### Try it
From the entries below, retype only the lines from the one with "and the services" through the one with "if 200 <=? n", exactly as written.

### Collected data
(** * ReleaseDrop: library reconciliation (Plex and Jellyfin services)

    A shallow embedding of
      - [backend/app/services/plex_service.py]     ([PlexService])
      - [backend/app/services/jellyfin_service.py] ([JellyfinService])
      - [backend/app/services/spotify_service.py]  ([get_album_tracks])
      - [backend/app/routes/integrations.py]       (the library routes)
    together with the part of Python's [difflib.SequenceMatcher] that
    [_similarity_ratio] calls.

    Conventions of the embedding.
      - A Python [str] is a [string], one [ascii] per code point; the
        text is restricted to the code points below 256 (Latin-1).  On
        these [str.lower] works character by character: it maps [A-Z]
        and the capital letters U+00C0 to U+00DE, the multiplication
        sign U+00D7 excepted, to the code point 32 above, and leaves
        every other code point as it is.
      - A Python [float] produced by [ratio()] is the exact fraction
        [2*M / T] in [Q].  The comparisons the services perform
        ([>], [>=] against 0.8, 0.85, 0.9, and between two ratios) agree
        with the comparisons of the exact fractions as long as [T] stays
        far below 2^26 characters.
      - HTTP exchanges are answers of a server snapshot, the same
        throughout one call; an answer is a decoded payload or a raised
        exception.  The provider methods contain the [try/except] blocks
        of the source.
      - A JSON object is a record whose fields hold what the source reads
        with [obj[key]], [obj.get(key)] or [obj.get(key, "")]; such
        objects are not empty, hence true in a condition.
      - The Python set of library track names is a [gset]; the source
        iterates over it in an unspecified order and only records whether
        some element passes a test.
      - The table [releases] is the list of its rows, in the SQLite
        database of the default configuration.  Payloads are well typed
        and the services can be built, so that inside the [try] block
        of a route only [release.artist.name] (no artist) and
        [db.commit()] may raise. *)

From Stdlib Require Import QArith Ascii String.
From stdpp Require Import gmap strings list fin_maps sorting.

#[local] Set Warnings "-clear-no-such-hyp".

Local Open Scope nat_scope.

(** ** Python's [difflib.SequenceMatcher] *)

Module Difflib.

(** [Match(a, b, size)] *)
Record Match := mkMatch { m_a : nat; m_b : nat; m_size : nat }.

Section SequenceMatcher.
Context `{Countable A}.

(** [for i, elt in enumerate(b): b2j.setdefault(elt, []).append(i)] *)
Definition chain_step (b2j : gmap A (list nat)) (ie : nat * A) : gmap A (list nat) :=
  <[ ie.2 := default [] (b2j !! ie.2) ++ [ie.1] ]> b2j.

Definition enumerate (b : list A) : list (nat * A) := zip (seq 0 (length b)) b.

Definition b2j_all (b : list A) : gmap A (list nat) :=
  foldl chain_step ∅ (enumerate b).

(** [__chain_b] with [isjunk = None] and [autojunk = True]: elements that
    occur more than [n // 100 + 1] times in a [b] of length at least 200
    are purged from [b2j]. *)
Definition chain_b (b : list A) : gmap A (list nat) :=
  let n := length b in
  if 200 <=? n
  then filter (λ kv : A * list nat, length kv.2 ≤ n `div` 100 + 1) (b2j_all b)
  else b2j_all b.

Variables (a b : list A).
Variable b2j : gmap A (list nat).
Variable bjunk : gset A.

Definition isbjunk (x : A) : bool := bool_decide (x ∈ bjunk).

(** [a[i] == b[j]] for indices in range *)
Definition same_elt (i j : nat) : bool :=
  match a !! i, b !! j with
  | Some x, Some y => bool_decide (x = y)
  | _, _ => false
  end.

(** [isbjunk(b[j])] *)
Definition junk_at (j : nat) : bool :=
  match b !! j with Some y => isbjunk y | None => false end.

(** [j2len.get(j-1, 0)]; the key [-1] is never present. *)
Definition j2lenget (j2len : gmap nat nat) (j : nat) : nat :=
  match j with
  | 0 => 0
  | S j' => default 0 (j2len !! j')
  end.

(** The inner loop [for j in b2j.get(a[i], nothing)]. *)
Fixpoint scan_row (i blo bhi : nat) (j2len : gmap nat nat) (js : list nat)
    (newj2len : gmap nat nat) (best : Match) : gmap nat nat * Match :=
  match js with
  | [] => (newj2len, best)
  | j :: js' =>
      if j <? blo then scan_row i blo bhi j2len js' newj2len best
      else if bhi <=? j then (newj2len, best)
      else
        let k := j2lenget j2len j + 1 in
        scan_row i blo bhi j2len js' (<[j := k]> newj2len)
          (if m_size best <? k then mkMatch (i + 1 - k) (j + 1 - k) k else best)
  end.

(** The outer loop [for i in range(alo, ahi)]. *)
Fixpoint scan_rows (blo bhi : nat) (rows : list nat)
    (j2len : gmap nat nat) (best : Match) : Match :=
  match rows with
  | [] => best
  | i :: rows' =>
      let js := match a !! i with
                | Some x => default [] (b2j !! x)
                | None => []
                end in
      let r := scan_row i blo bhi j2len js ∅ best in
      scan_rows blo bhi rows' r.1 r.2
  end.

(** [while besti > alo and bestj > blo and (isbjunk(b[bestj-1]) is junk)
    and a[besti-1] == b[bestj-1]]; the recursion follows [besti]. *)
Fixpoint extend_back (junk : bool) (alo blo : nat)
    (besti bestj bestsize : nat) : Match :=
  match besti with
  | 0 => mkMatch besti bestj bestsize
  | S i' =>
      if (alo <? besti) && (blo <? bestj)
         && eqb (junk_at (bestj - 1)) junk && same_elt i' (bestj - 1)
      then extend_back junk alo blo i' (bestj - 1) (bestsize + 1)
      else mkMatch besti bestj bestsize
  end.

(** [while besti+bestsize < ahi and bestj+bestsize < bhi and ...];
    [room] is [ahi - (besti+bestsize)], the loop's variant. *)
Fixpoint extend_fwd (junk : bool) (bhi : nat) (besti bestj : nat)
    (room : nat) (bestsize : nat) : nat :=
  match room with
  | 0 => bestsize
  | S room' =>
      if (bestj + bestsize <? bhi)
         && eqb (junk_at (bestj + bestsize)) junk
         && same_elt (besti + bestsize) (bestj + bestsize)
      then extend_fwd junk bhi besti bestj room' (bestsize + 1)
      else bestsize
  end.

Definition extend (junk : bool) (alo ahi blo bhi : nat) (m : Match) : Match :=
  let m1 := extend_back junk alo blo (m_a m) (m_b m) (m_size m) in
  mkMatch (m_a m1) (m_b m1)
    (extend_fwd junk bhi (m_a m1) (m_b m1)
       (ahi - (m_a m1 + m_size m1)) (m_size m1)).

Definition find_longest_match (alo ahi blo bhi : nat) : Match :=
  let best := scan_rows blo bhi (seq alo (ahi - alo)) ∅ (mkMatch alo blo 0) in
  extend true alo ahi blo bhi (extend false alo ahi blo bhi best).

(** The work list of [get_matching_blocks].  The Python list [queue] is
    used as a stack; its end is the head of the list here. *)
Definition push_if (c : bool) (r : nat * nat * nat * nat)
    (queue : list (nat * nat * nat * nat)) :=
  if c then r :: queue else queue.

Fixpoint match_loop (fuel : nat) (queue : list (nat * nat * nat * nat))
    (matching_blocks : list Match) : option (list Match) :=
  match queue with
  | [] => Some matching_blocks
  | (alo, ahi, blo, bhi) :: queue' =>
      match fuel with
      | 0 => None
      | S fuel' =>
          let x := find_longest_match alo ahi blo bhi in
          let '(i, j, k) := (m_a x, m_b x, m_size x) in
          if k =? 0 then match_loop fuel' queue' matching_blocks
          else
            let q1 := push_if ((alo <? i) && (blo <? j)) (alo, i, blo, j) queue' in
            let q2 := push_if ((i + k <? ahi) && (j + k <? bhi)) (i + k, ahi, j + k, bhi) q1 in
            match_loop fuel' q2 (matching_blocks ++ [x])
      end
  end.
End SequenceMatcher.

(** Tuple order of [Match] triples, as used by [matching_blocks.sort()]. *)
Definition match_le (x y : Match) : Prop :=
  m_a x < m_a y ∨ (m_a x = m_a y ∧
    (m_b x < m_b y ∨ (m_b x = m_b y ∧ m_size x ≤ m_size y))).

#[global] Instance match_le_dec : RelDecision match_le.
Proof. intros x y. unfold match_le. apply _. Defined.

(** The loop that collapses adjacent blocks; the state is
    [(i1, j1, k1)] and [non_adjacent]. *)
Definition collapse_step (st : Match * list Match) (x : Match) : Match * list Match :=
  let '(cur, non_adjacent) := st in
  if (m_a cur + m_size cur =? m_a x) && (m_b cur + m_size cur =? m_b x)
  then (mkMatch (m_a cur) (m_b cur) (m_size cur + m_size x), non_adjacent)
  else (x, if m_size cur =? 0 then non_adjacent else non_adjacent ++ [cur]).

### The answer
        and the services can be built, so that inside the [try] block
        of a route only [release.artist.name] (no artist) and
        [db.commit()] may raise. *)

From Stdlib Require Import QArith Ascii String.
From stdpp Require Import gmap strings list fin_maps sorting.

#[local] Set Warnings "-clear-no-such-hyp".

Local Open Scope nat_scope.

(** ** Python's [difflib.SequenceMatcher] *)

Module Difflib.

(** [Match(a, b, size)] *)
Record Match := mkMatch { m_a : nat; m_b : nat; m_size : nat }.

Section SequenceMatcher.
Context `{Countable A}.

(** [for i, elt in enumerate(b): b2j.setdefault(elt, []).append(i)] *)
Definition chain_step (b2j : gmap A (list nat)) (ie : nat * A) : gmap A (list nat) :=
  <[ ie.2 := default [] (b2j !! ie.2) ++ [ie.1] ]> b2j.

Definition enumerate (b : list A) : list (nat * A) := zip (seq 0 (length b)) b.

Definition b2j_all (b : list A) : gmap A (list nat) :=
  foldl chain_step ∅ (enumerate b).

(** [__chain_b] with [isjunk = None] and [autojunk = True]: elements that
    occur more than [n // 100 + 1] times in a [b] of length at least 200
    are purged from [b2j]. *)
Definition chain_b (b : list A) : gmap A (list nat) :=
  let n := length b in
  if 200 <=? n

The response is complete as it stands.